Some of the most difficult people to love are those who are most controlling, and this is why controlling people so often feel unloved. This week, Dr. Michael Brown and clinical counselor Steve Rieske discuss tense relationships, hostile workplaces, and unsafe households.

Show Notes

In your life, you have all these places where you could ask and then be told Yes or No. And if your heart says, "I can’t bear No and I need to make it happen," you’ll do damage to yourself.
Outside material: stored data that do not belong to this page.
(** * Soft-EEPROM storage engine: a shallow embedding and its properties

    The development embeds [src/softeeprom/softeeprom.c] (page layout,
    append-only entries, page swap, start-up recovery) and
    [src/softeeprom/softeeprom_wrapper.c] (byte-addressed wrapper) and
    states the properties of the natural-language specification over the
    embedding.

    Conventions of the embedding:
    - C integers are [Z]; every wrap-around of the source is written out
      ([u8], [u16], [u32]).
    - Pointers are byte addresses in [Z].  Dereferencing a pointer that is
      not a 4-byte aligned address of the 32-bit address space has no
      defined behaviour: the embedding yields no result ([None]).  The same
      holds for an array subscript outside its array.
    - The engine's globals are the fields of [State]; functions of the
      source become computations in the monad [M]. *)

From Stdlib Require Import ZArith Lia List Bool.
From stdpp Require Import base numbers list.
Import ListNotations.
Local Open Scope Z_scope.

(* ===================================================================== *)
(** * Machine integers *)

Definition u8 (x : Z) : Z := x mod 2 ^ 8.
Definition u16 (x : Z) : Z := x mod 2 ^ 16.
Definition u32 (x : Z) : Z := x mod 2 ^ 32.

(* ===================================================================== *)
(** * Constants of softeeprom.c and softeeprom.h *)

Definition ERASED_WORD : Z := 0xFFFFFFFF.
Definition MAX_SOFTEEPROM_IDS : Z := 127.
Definition NUM_IDS : Z := MAX_SOFTEEPROM_IDS.
Definition NUM_VECTOR_BITS : Z := NUM_IDS + 8 - (NUM_IDS mod 8).
Definition NUM_VECTOR_BYTES : Z := NUM_VECTOR_BITS / 8.
Definition EEPROM_BOUNDARY : Z := 0x1000.

Definition ERR_NOT_INIT : Z := 0x0001.
Definition ERR_ILLEGAL_ID : Z := 0x0002.
Definition ERR_PG_ERASE : Z := 0x0003.
Definition ERR_PG_WRITE : Z := 0x0004.
Definition ERR_ACTIVE_PG_CNT : Z := 0x0005.
Definition ERR_RANGE : Z := 0x0006.
Definition ERR_AVAIL_ENTRY : Z := 0x0007.
Definition ERR_TWO_ACTIVE_NO_FULL : Z := 0x0008.
Definition ERR_SWAP : Z := 0x8000.

(** The size of the ulDataBuffer array of PageSwap. *)
Definition DATA_BUFFER_WORDS : Z := 32.

(* ===================================================================== *)
(** * The flash medium *)

(** The flash array: the 32-bit word stored at each byte address. *)
Definition mem : Type := Z -> Z.

Definition valid_ptr (a : Z) : bool :=
  (0 <=? a) && (a + 4 <=? 2 ^ 32) && (a mod 4 =? 0).

Definition store (m : mem) (a v : Z) : mem :=
  fun x => if x =? a then v else m x.

(** Modelled from the spec: the erase unit of the Block Device Adapter
    (FLASH_ERASE_SIZE of the platform driver's flash.h, which is not among
    the sources; softeeprom.c documents 1K byte erasable blocks). *)
Definition FLASH_ERASE_SIZE : Z := 0x400.
(* ------------------------------------------------------------------ *)
(** ** Starting with a key *)

(** X19. With a key, [startSession] clears the error message, sets
    [CONNECTING], leaves both audio contexts running, creating the ones
    that are missing and resuming the suspended ones, and asks for the
    camera and the microphone.  It stops nothing on the way: the streams,
    the transports, [streamRef], [sessionRef], the messages and the
    pending transcription are as before, also when a session is already
    running. *)
Theorem X19_start_with_a_key (r : Render) (c : ascii) (key : string)
    (close_throws : bool) (st : Store) :
  let st' := after (startSession r (Some (String c key)) close_throws) st in
  connectionState (state st') = CONNECTING
  /\ errorMsg (state st') = None
  /\ contexts_running st'
  /\ startCalls (browser st')
     = (startCalls (browser st)
          ++ [{| sc_render := r; sc_apiKey := String c key;
                 sc_await := AwaitGetUserMedia |}])%list
  /\ (streams (browser st') = streams (browser st)
      /\ transports (browser st') = transports (browser st)
      /\ streamRef (refs st') = streamRef (refs st)
      /\ sessionRef (refs st') = sessionRef (refs st)
      /\ sessionPromiseRef (refs st') = sessionPromiseRef (refs st))
  /\ (messages (state st') = messages (state st)
      /\ currentTranscription (state st') = currentTranscription (state st)).
Proof.
  destruct st as [s [stream session promise actx ictx cur interval proc src] b w].
  destruct b as [ss ts gs ivs cs sch con].
  destruct actx as [[]|], ictx as [[]|]; js_compute; repeat split.
Qed.

(* ------------------------------------------------------------------ *)
(** ** The buttons *)

(** X21. A start button is on the page in every state but one:
    [CONNECTED] with the video enabled.  "End Session" and the toggles are
    there exactly in [CONNECTED].  So some control is always offered, a
    start is offered during [CONNECTING], and with the video disabled a
    connected session offers both to start and to end. *)
Theorem X21_which_buttons_are_rendered (s : State) :
  start_button_rendered s
  = negb (is_CONNECTED (connectionState s) && isVideoEnabled s)
  /\ (stop_button_rendered s = true <-> connectionState s = CONNECTED)
  /\ start_button_rendered s || stop_button_rendered s = true
  /\ (connectionState s = CONNECTING -> start_button_rendered s = true)
  /\ (connectionState s = CONNECTED -> isVideoEnabled s = false ->
      start_button_rendered s = true /\ stop_button_rendered s = true).
Proof.
  destruct s as [c m v ms ct e].
  unfold start_button_rendered, stop_button_rendered. cbn.
  destruct c, v; cbn; repeat split; congruence.
Qed.

(* ------------------------------------------------------------------ *)
(** ** A turn-complete on a session that saw text when it started *)

(** X22. When the [currentTranscription] of the render that started the
    session is not blank, a turn-complete appends one message, whose text
    is that [currentTranscription] and not the pending one, whose id and
    timestamp are the wall clock, and empties the pending
    transcription. *)
Theorem X22_turn_complete_finalizes_the_captured_text
    (decodeAudioData : list byte -> option double) (r : Render)
    (currentTime : double) (now : Z) (st : Store) :
  blank (r_currentTranscription r) = false ->
  let st' := after (handleServerMessage decodeAudioData r TurnComplete
                      currentTime now) st in
  messages (state st')
  = (messages (state st)
       ++ [{| id := toString now; role := model;
              text := r_currentTranscription r;
              timestamp := now; isFinal := None |}])%list
  /\ currentTranscription (state st') = "".
Proof.
  intros Hb st'. subst st'.
  assert (truthy (trim (r_currentTranscription r)) = true) as Ht.
  { destruct (trim (r_currentTranscription r)) eqn:E; [|reflexivity].
    apply trim_blank in E. congruence. }
  unfold handleServerMessage, after, TurnComplete.
  cbn [audioData outputTranscript inputTranscript turnComplete truthy_opt
       andb orb].
  rewrite Ht. js_run. cbn [fst]. split; reflexivity.
Qed.

Lemma X22_turn_complete_finalizes_the_captured_text_witness :
  let r := {| r_isMuted := false; r_isVideoEnabled := true;
              r_currentTranscription := "Hi" |} in
  let st' := after (handleServerMessage decode24k r TurnComplete 0 2000)
                   (setCurrentTranscription (fun _ => "there") initialStore) in
  text <$> messages (state st') = ["Hi"]
  /\ currentTranscription (state st') = "".
Proof.
  intros r st'.
  destruct (X22_turn_complete_finalizes_the_captured_text decode24k r 0 2000
              (setCurrentTranscription (fun _ => "there") initialStore) eq_refl)
    as [Hm Hc].
  fold st' in Hm, Hc. rewrite Hm. split; [reflexivity | exact Hc].
Defined.

(* ------------------------------------------------------------------ *)
(** ** The order of what is sent *)

(** The chunk of a block. *)
Lemma audio_step (decodeAudioData : list byte -> option double) (g t : nat)
    (pcm16 : list byte) (st : Store) (a : AudioGraph) (tr : Transport) :
  audioGraphs (browser st) !! g = Some a ->
  ag_source_connected a = true -> ag_processor_connected a = true ->
  ag_isMuted a = false ->
  sessionPromiseRef (refs st) = Some t ->
  transports (browser st) !! t = Some tr ->
  tr_resolved tr = true -> tr_readyState tr = Open ->
  step decodeAudioData st (audioprocess g pcm16)
  = on_transports (alter (add_sent (audio_chunk pcm16)) t) st.
Proof.
  intros Hg Hs Hp Hm Hp' Ht Hr Ho.
  unfold step, handler, after.
  rewrite bind_get, Hg, Hs, Hp. cbn [andb when]. unfold onaudioprocess.
  rewrite Hm.
  rewrite (then_send_resolved _ _ st t tr Hp' Ht Hr).
  rewrite (send_or_warn_open t _ st tr Ht Ho). reflexivity.
Qed.

(** X23. Blocks delivered one after the other to a connected processor
    installed unmuted, on a session whose promise has resolved and whose
    transport is open, go out one chunk each and in the order of the
    blocks, after what was sent before; nothing else in the store
    changes. *)
Theorem X23_blocks_are_sent_in_order
    (decodeAudioData : list byte -> option double) (g t : nat)
    (blocks : list (list byte)) (st : Store) (a : AudioGraph) (tr : Transport) :
  audioGraphs (browser st) !! g = Some a ->
  ag_source_connected a = true -> ag_processor_connected a = true ->
  ag_isMuted a = false ->
  sessionPromiseRef (refs st) = Some t ->
  transports (browser st) !! t = Some tr ->
  tr_resolved tr = true -> tr_readyState tr = Open ->
  let st' := run decodeAudioData (audioprocess g <$> blocks) st in
  sent_on t st' = (tr_sent tr ++ (audio_chunk <$> blocks))%list
  /\ state st' = state st /\ refs st' = refs st
  /\ console (browser st') = console (browser st).
Proof.
  revert st tr. induction blocks as [|pcm16 blocks IH];
    intros st tr Hg Hs Hp Hm Hp' Ht Hr Ho.
  - cbn. unfold sent_on. rewrite Ht. cbn. rewrite app_nil_r. repeat split.
  - cbn [fmap list_fmap run fold_left].
    rewrite (audio_step decodeAudioData g t pcm16 st a tr Hg Hs Hp Hm Hp' Ht Hr Ho).
    destruct (IH (on_transports (alter (add_sent (audio_chunk pcm16)) t) st)
                 (add_sent (audio_chunk pcm16) tr))
      as (H1 & H2 & H3 & H4); try assumption.
    { store_unfold. cbn. rewrite list_lookup_alter_eq, Ht. reflexivity. }
    unfold run in *. cbn zeta in *.
    rewrite H1, H2, H3, H4. cbn. rewrite <- app_assoc. repeat split.
Qed.
(** [self._metadata], the sender metadata of the pool's responses. *)
Definition _metadata (p : t) : Metadata := PoolMeta (runpath (state p)).

(** Modelled from the spec: [Executor.add] of the runner base class stores
    the task in [input[uid]] and appends uid to [ongoing]. *)
Definition Executor_add (tk : Task) (uid : string) (p : t) : t :=
  upd (λ s, set_ongoing (ongoing s ++ [uid])
              (set_input (<[uid := tk]> (_input s)) s)) p.

(** [Pool.add] *)
Definition add (p : t) (obj : Submitted) (uid : string) : t * Outcome unit :=
  match obj with
  | NotTask ty =>
      (p, raise ValueError ("Task was expected, got " +:+ ty +:+ " instead."))
  | IsTask tk =>
      let p := Executor_add tk uid p in
      (upd (λ s, set_unassigned (unassigned s ++ [uid]) s) p, Ok ())
  end.

(** [set_reschedule_check]; [validate_func('pool', 'task_result')] accepts a
    callable whose parameters carry exactly these names. *)
Definition set_reschedule_check (p : t) (argnames : list string)
    (check_reschedule : State → TaskResult → bool) : t * Outcome unit :=
  if decide (argnames = ["pool"; "task_result"]) then
    (mk (state p) check_reschedule, Ok ())
  else (p, raise ValueError "Incorrect arguments")%string.

(** The handlers work on the pool and on the worker object that
    [handle_request] looked up; the worker is stored back into the
    environment when the handler is left. *)
Definition Ctx : Type := t * Worker.t.

Definition store (c : Ctx) : t :=
  upd (λ s, set_workers (<[Worker.index c.2 := c.2]> (_workers s)) s) c.1.

Section Handlers.

(** [str(task)] and [str(pool)], which the formatted reasons embed. *)
Variable str_task : Task → string.
Variable str_pool : State → string.

(** [_discard_task] *)
Definition _discard_task (uid reason : string) (p : t) : t * Outcome unit :=
  match _input (state p) !! uid with
  | None => (p, raise KeyError uid)
  | Some tk =>
      let res := mkTaskResult tk None false
        (Some ("Task discarded by " +:+ str_pool (state p) +:+ " - "
                 +:+ reason +:+ ".")) in
      let p := upd (λ s, set_results (<[uid := res]> (_results s)) s) p in
      match Py.remove uid (ongoing (state p)) with
      | None => (p, raise ValueError "list.remove(x): x not in list")
      | Some rest => (upd (set_ongoing rest) p, Ok ())
      end
  end.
And you’ll do damage to them.
Steve Rieske

Three Problems

  • We often substitute controlling for caring and then wonder why those we love choose to distance themselves from us.
  • When the desire to keep others safe leads to controlling behavior, those we seek to protect actually become less safe and less strong.
  • Controlling leaders cultivate environments where others become controlling as well.

Three Products of Control

  • We find ourselves resenting those who resist our control.
  • We find ourselves feeling empty, alone, and unloved.
  • We find ourselves in a desperate cycle of controlling others even more.

Five Principles

  • Parenting is an ongoing process of releasing control.
  • Domestic violence takes place when we crave control so desperately that we pursue it at any cost.
  • When we model emotional responsiveness, we inspire those around us to engage with their emotions in a healthier way.
  • Controlling behavior is always rooted in fear.
  • Empathy is the ability to enter into the emotions of others without experiencing them as our own.

Three Practices

  • When others seem to avoid you, consider whether you have been controlling rather than caring.
  • When you recognize that you have acted in a controlling way, ask yourself, “What is it that I am afraid of?”
  • Whenever you begin to raise your voice, evaluate whether you are being emotionally reactive or emotionally responsive.